If she had shot and killed her, it would have been a terrible tragedy- But I don’t believe I can fault someone for protecting their child.
And once again- This all goes back to how this whole thing started over a notebook? Someone thought a $0.79 office supply was worth physically assaulting another human being.
The number of lines which had to be crossed, the number of failures which had to occur, the number of bad decisions which had to be made to get to a point where someonepulls a gun is so far over the edge of civilized behavior that I think anything which happens after that is kind of a moot point.
That’s why i said in my last post, we can talk about it all day but when shit happens to you in real life there’s no way to tell how one will react. Hindsight is 20/20.
In particular to this case, was she justified in pulling the gun? I think it was reckless, not because of the assault of her daughter but because she allowed the situation to escalate to that point. It’s not like these other shoppers showed up and started a fight out of nowhere. I would have gotten the hell out of there if someone was being overly confrontational over a notebook. And if i had a child no chance would i put my kid in the middle of that.
Many years ago I Lost. My. Shit. when my daughter was attacked when she was about 3yrs old. My reaction surprised and scared me. It also taught me quite a bit. One of the many things it taught me is that firearms have no place in society. They are a useful tool in certain situations. They are a fun toy in certain other situations. Shopping for school supplies fulfils neither of those criteria, and neither does self-defence in the vast majority of situations (‘vast’ being the same as ‘all’, to five or six decimal places).
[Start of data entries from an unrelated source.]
Definition step (st : State) (ev : event) : State :=
  match ev with
  | Incoming now id req =>
      let '(st', q) := on_request st now id req in drain_all st' now q
  | DevServer now acts =>
      let '(st', q) := fold_left dev_step acts (st, []) in drain_all st' now q
  | Settled now id err html => on_settled st now id err html
  end.

Definition run (st : State) (evs : list event) : State :=
  fold_left step evs st.

(** The bundles and options a turn of the build watcher passes to the
    update callback, in order. *)
Definition builds (acts : list dev_action)
  : list (value * gmap string value) :=
  omap (fun a => match a with
                 | Update bundle options => Some (bundle, options)
                 | Ready => None
                 end) acts.

(** The effects of emptying a queue while [renderer] holds [r]: what the
    queued reactions do themselves, then what the reactions they queued
    do. *)
Definition first_pass (r : Renderer) (q : list microtask)
  : list (nat * effect) :=
  map (fun t => match t with
                | ReadyThen id req =>
                    (id, SetHeader "Content-Type" "text/html")
                | ContextThen id req _ context =>
                    (id, RenderToString r (merge_context req context))
                end) q.

Definition second_pass (r : Renderer) (q : list microtask)
  : list (nat * effect) :=
  omap (fun t => match t with
                 | ReadyThen id req =>
                     Some (id, RenderToString r (render_context req))
                 | ContextThen _ _ _ _ => None
                 end) q.

(** Whether a turn of the build watcher resolves [readyPromise]. *)
Definition resolves_ready (acts : list dev_action) : bool :=
  existsb (fun a => match a with Ready => true | Update _ _ => false end) acts.

(** The requests that reached the catch-all route, in order. *)
Definition arrivals (evs : list event) : list (nat * Request) :=
  omap (fun ev => match ev with
                  | Incoming _ id req => Some (id, req)
                  | _ => None
                  end) evs.

(** ** Listening *)

(** [a || b] on values: the left operand when it is truthy, else the
    right one. *)
Definition js_or (a b : value) : value := if truthy a then a else b.

(** The value of [process.env.X]: a string, or [undefined]. *)
Definition env_value (x : option string) : value :=
  match x with
  | Some s => VStr s
  | None => VUndefined
  end.

(** [config.port || process.env.PORT || 8080] *)
Definition listen_port : value :=
  js_or (js_or (Config.port config) (env_value (PORT env))) (VNum 8080).

(** ** Reading traces *)

(** The calls that end a response: [res.send] and [res.redirect]. *)
Definition terminal (e : effect) : bool :=
  match e with
  | Send _ | Redirect _ => true
  | _ => false
  end.

(** The lines a trace writes to [console.log]. *)
Definition console_log (tr : list effect) : list string :=
  omap (fun e => match e with ConsoleLog m => Some m | _ => None end) tr.

Definition is_header (e : effect) : bool :=
  match e with
  | SetHeader _ _ => true
  | _ => false
  end.

Definition is_render (e : effect) : bool :=
  match e with
  | RenderToString _ _ => true
  | _ => false
  end.

(** What only the callback given to [renderToString] does. *)
Definition answers (e : effect) : bool :=
  match e with
  | Redirect _ | Status _ | Send _ | ConsoleError _ | ConsoleLog _
  | CallHandleError _ _ => true
  | _ => false
  end.

(** Request [id] has an effect satisfying [P] in [tr]. *)
Definition has (tr : list (nat * effect)) (id : nat) (P : effect -> bool)
  : Prop :=
  exists m e, tr !! m = Some (id, e) /\ P e = true.

(** Every effect of a request that satisfies [Q] comes after an effect of
    the same request that satisfies [P]. *)
Definition precedes (tr : list (nat * effect)) (P Q : effect -> bool)
  : Prop :=
  forall n id e,
    tr !! n = Some (id, e) -> Q e = true ->
    exists m e', (m < n)%nat /\ tr !! m = Some (id, e') /\ P e' = true.
(** What [__init__] creates has separate ownership. *)
Lemma init_parameters_separate (site_values : list (list V))
    (attention_values : list V) (head_values : list (string * list V)) :
  separate_ownership (init_parameters site_values attention_values head_values).
Proof.
  unfold init_parameters.
  pose proof (init_sites_invariant site_values [] []) as Hsites.
  destruct (foldl _ ([], []) site_values) as [sites st1] eqn:Hs1.
  destruct Hsites as [Hlt Hdisj]; [done|done|]. simpl in Hlt, Hdisj.
  cbn [create_parameters].
  pose proof (init_heads_invariant (length st1) head_values ∅
                (st1 ++ ((fun v => {| p_data := v; requires_grad := true |})
                         <$> attention_values))) as Hheads.
  destruct (foldl _ (∅, _) head_values) as [heads st3] eqn:Hs3.
  simpl in Hheads.
  split; [|split]; simpl.
  - exact Hdisj.
  - intros i a x Ha Hx Hatt. apply elem_of_seq in Hatt.
    specialize (Hlt i a x Ha Hx). lia.
  - intros i a key h x Ha Hh Hx Hxh.
    specialize (Hlt i a x Ha Hx).
    assert (length st1 <= x)%nat; [|lia].
    eapply (Hheads ltac:(rewrite length_app; lia) ltac:(apply map_Forall_empty)
              key h Hh x Hxh).
Qed.

(** C10. In an orchestrator whose site networks share no parameter tensor
    with another module (as [__init__] builds it), for a valid site index
    [freeze_site] (flag [False]) and [unfreeze_site] (flag [True]) return;
    afterwards every parameter of that site's sub-network carries the flag,
    no parameter value has changed, and the parameters of every other site,
    of the fusion block and of the regression heads are as before, flags
    included. *)
Theorem freeze_unfreeze_site_frame (m : ModuleParameters V) (site_idx : Z) :
  separate_ownership m ->
  - Z.of_nat (length (site_parameters m)) <= site_idx
    < Z.of_nat (length (site_parameters m)) ->
  exists (i : nat) (ids : list nat),
    Z.of_nat i = (if decide (site_idx < 0)
                  then site_idx + Z.of_nat (length (site_parameters m))
                  else site_idx) /\
    site_parameters m !! i = Some ids /\
    forall (flag : bool),
    exists m' : ModuleParameters V,
      (if flag then unfreeze_site site_idx m else freeze_site site_idx m) = Ok m' /\
      site_parameters m' = site_parameters m /\
      cross_site_attention_parameters m' = cross_site_attention_parameters m /\
      ptt_regression_head_parameters m' = ptt_regression_head_parameters m /\
      length (store m') = length (store m) /\
      (forall id p, id ∈ ids -> store m' !! id = Some p -> requires_grad p = flag) /\
      (forall id, p_data <$> store m' !! id = p_data <$> store m !! id) /\
      (forall j ids_j id, j <> i -> site_parameters m !! j = Some ids_j ->
         id ∈ ids_j -> store m' !! id = store m !! id) /\
      (forall id, id ∈ cross_site_attention_parameters m ->
         store m' !! id = store m !! id) /\
      (forall key ids_h id, ptt_regression_head_parameters m !! key = Some ids_h ->
         id ∈ ids_h -> store m' !! id = store m !! id).
Proof.
  intros (Hsites & Hatt & Hheads) Hvalid.
  destruct (site_position_valid _ _ Hvalid) as (i & Hpos & Hi & Hidx).
  destruct (lookup_lt_is_Some_2 (site_parameters m) i Hi) as [ids Hids].
  exists i, ids. split; [done|]. split; [done|]. intros flag.
  assert (set_site_requires_grad flag site_idx m
          = Ok (with_store (flag_parameters flag ids (store m)) m)) as Hrun.
  { unfold set_site_requires_grad. rewrite Hpos. cbn [mbind result_bind].
    unfold py_nth. by rewrite Hids. }
  eexists. split.
  { unfold unfreeze_site, freeze_site. destruct flag; exact Hrun. }
  unfold with_store. cbn [store site_parameters cross_site_attention_parameters
                          ptt_regression_head_parameters].
  repeat split.
  - apply flag_parameters_length.
  - intros id p Hid Hp. rewrite flag_parameters_member in Hp by done.
    destruct (store m !! id); simpl in Hp; [|done]. by injection Hp as <-.
  - apply flag_parameters_data.
  - intros j ids_j id Hj Hidsj Hid. apply flag_parameters_other.
    intros Hin. by apply (Hsites i j ids ids_j id).
  - intros id Hid. apply flag_parameters_other.
    intros Hin. by apply (Hatt i ids id).
  - intros key ids_h id Hh Hid. apply flag_parameters_other.
    intros Hin. by apply (Hheads i ids key ids_h id).
Qed.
Spoiler: I’m a soldier, and have been for a long time. I’m not scared of firearms, I don’t feel weird about carrying or using them, and I’m quite competent with them. They are a tool I use at work, not something I get a stiffy about on my own time. I doubt many builders carry a hammer around with them at all times ‘just in case’.
Seems to me that if the results are the only thing that matter, a ‘sick stick’ would have been a better, non-lethal solution to this needless altercation over a fuckin’ notebook; albeit a much messier one.